Numero di articoli scritti:

  • Christian Tugnoli: 6.
  • Alex Grossini: 2.
  • Giuseppe Ottomano: 3 (1 in revisione).
  • Giorgio Pontico: 2.
  • Damiano Benzoni: 1.

Temi trattati:

  • Rugby: 4.
  • Atletica e affini: 5.
  • Calcio: 4 (1 in revisione).
  • Basket: 1.

News

  • Lo scrittore Andrea Bacci è intenzionato a pubblicare a puntate sul nostro blog un libro inedito sulle Olimpiadi.
  • Francesco Monopoli ha espresso il desiderio di unirsi a noi. Sto valutando un altro paio di autori.
  • Il blog è citato a pag. 81 nel Dai e Vai del Guerin Sportivo n.38 (16-22 settembre).
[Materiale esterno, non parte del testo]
Lemma scan_number_bytes (s lit r : text) : scan_number s = Some (lit, r) → is_bytes lit.
Proof.
  unfold scan_number. destruct (scan_sign s) as [sg s0] eqn:E0.
  destruct (scan_int s0) as [[i s1]|] eqn:E1; [|done]. cbn [mbind option_bind].
  destruct (scan_frac s1) as [[f s2]|] eqn:E2; [|done]. cbn [mbind option_bind].
  destruct (scan_exp s2) as [[e s3]|] eqn:E3; [|done]. cbn [mbind option_bind]. intros [= <- <-].
  unfold is_bytes. rewrite !Forall_app. split_and!.
  - unfold scan_sign in E0. destruct s as [|c s]; [by injection E0 as <- _|].
    destruct (N.eqb_spec c 45); injection E0 as <- _; by repeat constructor; subst.
  - unfold scan_int in E1. destruct s0 as [|c s0]; [done|]. destruct (N.eqb_spec c 48).
    { injection E1 as <- _. by repeat constructor; subst. }
    destruct (is_dec c) eqn:Hc; [|done]. pose proof (take_digits_bytes (c :: s0)) as Hb.
    by destruct (take_digits (c :: s0)); injection E1 as <- _.
  - unfold scan_frac in E2. destruct s1 as [|c s1]; [by injection E2 as <- _|].
    destruct (N.eqb_spec c 46); [|by injection E2 as <- _]. pose proof (take_digits_bytes s1) as Hb.
    destruct (take_digits s1) as [ds t]. case_decide; [done|]. injection E2 as <- _. by constructor; [subst|].
  - unfold scan_exp in E3. destruct s2 as [|c s2]; [by injection E3 as <- _|].
    destruct ((c =? 101) || (c =? 69))%N eqn:Hc; [|by injection E3 as <- _].
    assert (c < 256)%N by (apply orb_true_iff in Hc as [->%N.eqb_eq| ->%N.eqb_eq]; lia).
    destruct (match s2 with [] => _ | _ => _ end) as [sg' s2'] eqn:Es. pose proof (take_digits_bytes s2') as Hb.
    destruct (take_digits s2') as [ds t]. case_decide; [done|]. injection E3 as <- _. constructor; [done|].
    apply Forall_app. split; [|done]. destruct s2 as [|d s2]; [by injection Es as <- _|].
    destruct ((d =? 43) || (d =? 45))%N eqn:Hd; injection Es as <- _; [|constructor].
    repeat constructor. apply orb_true_iff in Hd as [->%N.eqb_eq| ->%N.eqb_eq]; lia.
Qed.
Cito: “incursioni e incroci tra storia e filosofia” e “seducente menu”. Grazie di cuore ad Andrea Aloi.

Conclusioni

Ogni autore ha colto in pieno il senso del blog e l’ha fatto suo, migliorando il livello complessivo. Il blog ha avuto nel suo piccolo un successo inaspettato ed è merito di ogni singolo autore, quindi complimenti a tutti e che il blog rimanga un piacevole e divertente passatempo. Qualsiasi cosa verrà in più, sarà un successo.